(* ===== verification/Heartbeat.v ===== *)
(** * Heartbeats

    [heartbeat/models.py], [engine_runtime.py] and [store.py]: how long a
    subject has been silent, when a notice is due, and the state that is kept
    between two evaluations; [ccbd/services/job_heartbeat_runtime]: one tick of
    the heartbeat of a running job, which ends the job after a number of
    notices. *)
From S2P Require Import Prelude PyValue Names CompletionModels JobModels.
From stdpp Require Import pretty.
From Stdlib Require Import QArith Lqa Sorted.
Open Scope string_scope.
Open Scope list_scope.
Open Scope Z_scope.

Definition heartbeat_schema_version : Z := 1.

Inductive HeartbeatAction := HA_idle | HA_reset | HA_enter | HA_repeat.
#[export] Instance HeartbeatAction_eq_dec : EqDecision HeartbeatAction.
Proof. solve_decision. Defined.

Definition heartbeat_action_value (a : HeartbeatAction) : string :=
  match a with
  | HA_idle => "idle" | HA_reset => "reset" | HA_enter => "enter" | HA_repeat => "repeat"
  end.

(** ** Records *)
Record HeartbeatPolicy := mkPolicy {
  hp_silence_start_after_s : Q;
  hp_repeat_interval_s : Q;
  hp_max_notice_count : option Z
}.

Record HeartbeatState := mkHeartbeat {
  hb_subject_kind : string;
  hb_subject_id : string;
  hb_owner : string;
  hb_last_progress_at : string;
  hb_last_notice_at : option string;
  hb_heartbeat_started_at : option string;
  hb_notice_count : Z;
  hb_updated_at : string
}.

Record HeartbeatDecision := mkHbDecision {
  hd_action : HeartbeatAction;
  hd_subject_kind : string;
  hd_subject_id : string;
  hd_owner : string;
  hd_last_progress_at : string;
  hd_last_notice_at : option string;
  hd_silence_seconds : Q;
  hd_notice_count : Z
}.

* * *

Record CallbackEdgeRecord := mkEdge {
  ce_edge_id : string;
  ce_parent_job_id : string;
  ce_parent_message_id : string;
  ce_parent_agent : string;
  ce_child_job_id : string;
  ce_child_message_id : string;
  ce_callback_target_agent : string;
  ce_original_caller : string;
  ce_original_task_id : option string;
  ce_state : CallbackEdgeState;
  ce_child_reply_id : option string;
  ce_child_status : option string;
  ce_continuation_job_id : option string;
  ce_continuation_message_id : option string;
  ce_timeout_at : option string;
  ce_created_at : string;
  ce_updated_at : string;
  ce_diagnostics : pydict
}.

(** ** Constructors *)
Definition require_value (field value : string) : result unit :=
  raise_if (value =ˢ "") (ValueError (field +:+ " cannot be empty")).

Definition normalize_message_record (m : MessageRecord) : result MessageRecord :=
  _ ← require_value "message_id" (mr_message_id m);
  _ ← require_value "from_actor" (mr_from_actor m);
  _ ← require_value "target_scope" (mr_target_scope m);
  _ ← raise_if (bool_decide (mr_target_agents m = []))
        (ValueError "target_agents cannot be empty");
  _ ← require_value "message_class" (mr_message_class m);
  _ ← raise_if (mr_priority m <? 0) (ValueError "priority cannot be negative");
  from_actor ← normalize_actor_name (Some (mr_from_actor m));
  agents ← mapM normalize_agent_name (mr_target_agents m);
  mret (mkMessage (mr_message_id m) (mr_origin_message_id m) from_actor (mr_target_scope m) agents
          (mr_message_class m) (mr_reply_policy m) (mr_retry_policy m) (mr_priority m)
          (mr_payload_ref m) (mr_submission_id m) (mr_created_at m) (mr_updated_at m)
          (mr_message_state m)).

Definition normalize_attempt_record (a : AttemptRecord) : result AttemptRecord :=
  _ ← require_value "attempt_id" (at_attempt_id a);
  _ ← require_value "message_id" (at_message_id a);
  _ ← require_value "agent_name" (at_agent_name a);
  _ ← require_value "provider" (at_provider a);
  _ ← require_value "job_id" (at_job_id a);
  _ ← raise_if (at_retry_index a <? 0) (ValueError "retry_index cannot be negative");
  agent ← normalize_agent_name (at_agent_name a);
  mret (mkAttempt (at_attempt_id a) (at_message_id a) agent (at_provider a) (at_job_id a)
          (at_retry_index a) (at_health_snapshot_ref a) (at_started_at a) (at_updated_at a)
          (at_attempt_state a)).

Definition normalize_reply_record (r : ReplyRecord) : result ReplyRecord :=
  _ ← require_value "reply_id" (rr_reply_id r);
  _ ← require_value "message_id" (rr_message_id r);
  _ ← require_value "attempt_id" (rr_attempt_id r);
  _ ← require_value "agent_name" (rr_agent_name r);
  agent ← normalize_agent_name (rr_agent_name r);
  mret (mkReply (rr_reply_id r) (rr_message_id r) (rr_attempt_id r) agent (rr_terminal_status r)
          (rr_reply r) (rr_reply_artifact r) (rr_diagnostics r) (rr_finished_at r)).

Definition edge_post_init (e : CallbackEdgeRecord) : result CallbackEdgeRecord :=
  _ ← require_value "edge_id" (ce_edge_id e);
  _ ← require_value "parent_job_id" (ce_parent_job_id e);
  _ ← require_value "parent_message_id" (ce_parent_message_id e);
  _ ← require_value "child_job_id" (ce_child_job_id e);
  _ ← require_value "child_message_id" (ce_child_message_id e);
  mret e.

--

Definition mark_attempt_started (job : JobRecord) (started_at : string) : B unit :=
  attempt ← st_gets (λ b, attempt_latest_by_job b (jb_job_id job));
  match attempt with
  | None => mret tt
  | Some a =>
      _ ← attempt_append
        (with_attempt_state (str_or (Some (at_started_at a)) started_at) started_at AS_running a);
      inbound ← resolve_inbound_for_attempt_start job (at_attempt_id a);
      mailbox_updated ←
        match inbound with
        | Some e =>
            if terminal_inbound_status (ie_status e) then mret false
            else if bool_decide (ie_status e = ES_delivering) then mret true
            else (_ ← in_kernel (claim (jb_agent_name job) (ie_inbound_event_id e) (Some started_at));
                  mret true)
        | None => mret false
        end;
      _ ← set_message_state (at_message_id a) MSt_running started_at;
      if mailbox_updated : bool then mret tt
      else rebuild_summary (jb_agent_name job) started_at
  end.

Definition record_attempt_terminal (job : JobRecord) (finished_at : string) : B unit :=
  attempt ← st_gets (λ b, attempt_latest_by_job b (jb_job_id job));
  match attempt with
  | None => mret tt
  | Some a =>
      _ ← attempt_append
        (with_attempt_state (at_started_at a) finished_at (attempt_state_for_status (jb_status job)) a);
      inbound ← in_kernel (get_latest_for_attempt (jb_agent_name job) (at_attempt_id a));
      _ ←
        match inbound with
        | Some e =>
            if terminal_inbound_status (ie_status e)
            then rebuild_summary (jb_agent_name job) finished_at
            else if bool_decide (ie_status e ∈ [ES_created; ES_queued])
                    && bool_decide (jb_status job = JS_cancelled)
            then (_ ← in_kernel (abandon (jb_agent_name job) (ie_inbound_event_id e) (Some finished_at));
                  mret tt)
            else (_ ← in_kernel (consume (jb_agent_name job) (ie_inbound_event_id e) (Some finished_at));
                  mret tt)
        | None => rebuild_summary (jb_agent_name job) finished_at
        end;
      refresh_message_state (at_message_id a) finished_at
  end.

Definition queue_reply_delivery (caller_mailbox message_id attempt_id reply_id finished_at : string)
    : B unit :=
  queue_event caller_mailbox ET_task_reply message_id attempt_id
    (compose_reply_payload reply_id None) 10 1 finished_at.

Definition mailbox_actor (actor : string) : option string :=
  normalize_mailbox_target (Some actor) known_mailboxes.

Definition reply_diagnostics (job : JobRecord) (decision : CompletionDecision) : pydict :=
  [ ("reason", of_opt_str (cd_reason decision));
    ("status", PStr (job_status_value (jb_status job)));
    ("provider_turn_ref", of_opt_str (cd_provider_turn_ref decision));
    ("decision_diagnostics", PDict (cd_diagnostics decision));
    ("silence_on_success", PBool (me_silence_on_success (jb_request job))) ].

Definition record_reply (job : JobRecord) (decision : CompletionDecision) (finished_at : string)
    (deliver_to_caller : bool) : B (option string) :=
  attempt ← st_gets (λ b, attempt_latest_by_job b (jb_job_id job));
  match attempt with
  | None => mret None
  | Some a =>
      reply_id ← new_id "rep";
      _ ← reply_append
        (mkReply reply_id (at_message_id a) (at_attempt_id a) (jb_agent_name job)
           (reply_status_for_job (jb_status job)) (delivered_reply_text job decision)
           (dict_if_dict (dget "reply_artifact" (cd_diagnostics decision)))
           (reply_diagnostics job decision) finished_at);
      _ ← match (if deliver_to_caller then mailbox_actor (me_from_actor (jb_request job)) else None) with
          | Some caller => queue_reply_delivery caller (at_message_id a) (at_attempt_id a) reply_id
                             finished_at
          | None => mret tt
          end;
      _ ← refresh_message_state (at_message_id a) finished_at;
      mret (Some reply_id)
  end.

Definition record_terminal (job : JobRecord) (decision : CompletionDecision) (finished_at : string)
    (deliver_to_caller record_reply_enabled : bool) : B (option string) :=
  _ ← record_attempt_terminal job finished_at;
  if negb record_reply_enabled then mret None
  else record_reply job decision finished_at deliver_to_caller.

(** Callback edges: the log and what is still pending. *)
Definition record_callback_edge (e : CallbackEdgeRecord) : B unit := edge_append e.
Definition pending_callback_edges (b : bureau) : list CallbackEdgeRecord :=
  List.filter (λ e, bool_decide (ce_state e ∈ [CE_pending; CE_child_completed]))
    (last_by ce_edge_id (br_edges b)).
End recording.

Problem statement —
In the data above, find the line that contains "of_opt_str (cd_reason decision));" and the line that contains "(at_attempt_id a) reply_id". Repeat exactly those lines and every line between them, and only those.

Answer to this problem —
  [ ("reason", of_opt_str (cd_reason decision));
    ("status", PStr (job_status_value (jb_status job)));
    ("provider_turn_ref", of_opt_str (cd_provider_turn_ref decision));
    ("decision_diagnostics", PDict (cd_diagnostics decision));
    ("silence_on_success", PBool (me_silence_on_success (jb_request job))) ].

Definition record_reply (job : JobRecord) (decision : CompletionDecision) (finished_at : string)
    (deliver_to_caller : bool) : B (option string) :=
  attempt ← st_gets (λ b, attempt_latest_by_job b (jb_job_id job));
  match attempt with
  | None => mret None
  | Some a =>
      reply_id ← new_id "rep";
      _ ← reply_append
        (mkReply reply_id (at_message_id a) (at_attempt_id a) (jb_agent_name job)
           (reply_status_for_job (jb_status job)) (delivered_reply_text job decision)
           (dict_if_dict (dget "reply_artifact" (cd_diagnostics decision)))
           (reply_diagnostics job decision) finished_at);
      _ ← match (if deliver_to_caller then mailbox_actor (me_from_actor (jb_request job)) else None) with
          | Some caller => queue_reply_delivery caller (at_message_id a) (at_attempt_id a) reply_id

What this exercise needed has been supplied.